=== GIVEN DATA ===

(** * Swagger schema to JSON Schema conversion: a model of [src/json-schema.js]

    The development embeds the reference resolver, the cycle-safe
    dereferencer, the schema node converter, the reference scanner and the
    definition closure builder of [json-schema.js], and states the properties
    of the specification over that embedding.

    Conventions of the embedding.

    - Values are the plain data a parsed Swagger document is made of:
      [undefined], [null], booleans, numbers, strings, arrays and objects.
      Numbers are integers; the code only tests them for truthiness and for
      being a valid length.
    - An object is the list of its own enumerable properties in enumeration
      order.  A property read is an own-property read: names an object would
      inherit from the built-in prototypes ([constructor], [toString], ...)
      are outside the model, and so are the methods of arrays and strings
      other than the ones the code calls.  Where the code reads or writes
      under a key taken from the data ([value[key]] in [lookupReference],
      [result.definitions[lookup.id]] in [convertSchema], [result[key] = ...]
      on a fresh object) such a name behaves differently from a key of the
      data: the read finds the inherited member, and writing [__proto__]
      sets the prototype.  [inherited_name] lists these names; a theorem
      that states what such a read finds or what such a write leaves takes
      the hypothesis that the key is none of them.
    - [_.omit] and [_.omitBy] are the removal of the keys from the list of
      properties.  Recent versions of lodash also leave out of the result of
      [_.omitBy] the keys [__proto__], [constructor] and [prototype]
      ([guarded_key]); a theorem that states that a converted node keeps a
      key takes the hypothesis that the key is none of them.
    - A thrown exception is the outcome [Throw]; the three messages of the
      source are three constructors of [error], every exception raised by the
      language itself (reading a property of [null], calling a missing
      method, writing to a primitive in strict mode) is [TypeError].
    - Recursion that follows the data is bounded by a [fuel] argument; the
      outcome [OutOfFuel] never stands for a behaviour of the program, and
      the totality lemmas show that it disappears once the fuel exceeds a
      bound computed from the arguments.
    - [_.cloneDeep] is the identity on values; the aliasing it removes is the
      subject of the store model in module [Store]. *)

From Stdlib Require Import String Ascii List ZArith Lia Bool Arith DecimalString.
Import ListNotations.
Open Scope string_scope.
Open Scope list_scope.
(** * IoTSensorMonitoring: the Sense HAT environment monitor

    A shallow embedding of [TaskA/SensorMonitor.py] (the threaded monitor,
    class [SensorMonitor] and [main]) and of the older single-loop script
    [SensorMonitor.py], with the properties of the design document stated
    and settled against them.

    Conventions.
    - Python numbers (int and finite float) are exact rationals [Q]; the
      comparison operators of Python on such numbers are the mathematical
      ones.  Where a float that is not finite can reach the code (a bound
      read by [json.load], a value handed to a classifier), numbers are
      of type [number], which adds [inf], [-inf] and [nan].  Arithmetic
      and [round] are exact on [Q]: the rounding of a double to the
      nearest representable value is not part of the model.
    - Dictionaries with a fixed set of keys (a reading, a set of labels,
      the validated thresholds) are records; the raw configuration
      document, whose shape is what the loader checks, is a [json] value.
    - Raising is explicit: fallible code returns a [result]. *)

From Stdlib Require Import Bool List String Ascii ZArith QArith Qround Qabs Lia.
From Stdlib Require Import Qminmax DecimalString Morphisms Setoid.
Import ListNotations.
Local Open Scope string_scope.
Local Open Scope Q_scope.
Set Warnings "-register-all".

(** ** Numbers *)

(** [a < b] and [a <= b] on Python numbers, as booleans. *)
Definition Qleb (a b : Q) : bool := Qle_bool a b.
Definition Qltb (a b : Q) : bool := negb (Qle_bool b a).

(** Python's [round(x, 1)] on an exact value: the nearest multiple of one
    tenth, a tie going to the even one. *)
Definition round_half_even (x : Q) : Z :=
  let n := Qfloor x in
  let frac := x - inject_Z n in
  if Qltb frac (1#2) then n
  else if Qltb (1#2) frac then (n + 1)%Z
  else if Z.even n then n else (n + 1)%Z.

Definition round1 (x : Q) : Q := inject_Z (round_half_even (x * 10)) / 10.

(** Python's [max(a, b)]: the first argument unless the second is greater. *)
Definition py_max (a b : Q) : Q := if Qltb a b then b else a.

(** The floats that are not finite, and a number that may be one of them.
    Every comparison with [nan] is false, [nan == nan] included. *)
Inductive nonfinite := PosInf | NegInf | NaN.

Inductive number :=
| Fin (q : Q)
| NonFin (x : nonfinite).

(** [a < b], [a <= b] and [a == b]. *)
Definition num_ltb (a b : number) : bool :=
  match a, b with
  | Fin x, Fin y => Qltb x y
  | Fin _, NonFin PosInf => true
  | NonFin NegInf, Fin _ => true
  | NonFin NegInf, NonFin PosInf => true
  | _, _ => false
  end.

Definition num_leb (a b : number) : bool :=
  match a, b with
  | Fin x, Fin y => Qleb x y
  | Fin _, NonFin PosInf => true
  | NonFin NegInf, Fin _ => true
  | NonFin NegInf, NonFin PosInf => true
  | NonFin PosInf, NonFin PosInf => true
  | NonFin NegInf, NonFin NegInf => true
  | _, _ => false
  end.

Definition num_eqb (a b : number) : bool :=
  match a, b with
  | Fin x, Fin y => Qeq_bool x y
  | NonFin PosInf, NonFin PosInf => true
  | NonFin NegInf, NonFin NegInf => true
  | _, _ => false
  end.

(** ** Readings, labels and thresholds *)

Record Range := mkRange { rmin : Q; rmax : Q }.

Record Orientation := mkOrientation
  { o_pitch : Range; o_roll : Range; o_yaw : Range }.

(** [self.config] once validated: the four sections read by [_classify]. *)
Record Config := mkConfig
  { cfg_temperature : Range;
    cfg_humidity : Range;
    cfg_pressure : Range;
    cfg_orientation : Orientation }.

(** The dictionary returned by [_read_sensors]. *)
Record Reading := mkReading
  { temperature : Q; humidity : Q; pressure : Q;
    pitch : Q; roll : Q; yaw : Q }.

(** The dictionary returned by [_classify]. *)
Record Classes := mkClasses
  { c_temperature : string; c_humidity : string;
    c_pressure : string; c_orientation : string }.

(** What the Sense HAT returns when it is polled once. *)
Record Raw := mkRaw
  { get_temperature : Q; get_humidity : Q; get_pressure : Q;
    get_pitch : Q; get_roll : Q; get_yaw : Q }.

(** ** Sensors and classification ([TaskA/SensorMonitor.py]) *)

Definition _read_sensors (temp_offset : Q) (sense : Raw) : Reading :=
  let t := get_temperature sense + temp_offset in
  let h := get_humidity sense in
  let p := get_pressure sense in
  {| temperature := round1 t;
     humidity := round1 h;
     pressure := round1 p;
     pitch := round1 (get_pitch sense);
     roll := round1 (get_roll sense);
     yaw := round1 (get_yaw sense) |}.

Definition _bucket (v lo hi : Q) : string :=
  if Qltb v lo then "Low"
  else if Qltb hi v then "High"
  else "Comfortable".

(** The chained comparison [lo <= x <= hi]. *)
Definition within (rg : Range) (x : Q) : bool :=
  Qleb (rmin rg) x && Qleb x (rmax rg).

===

Say how many lines in the entries contain the string "takes", and say nothing else.

2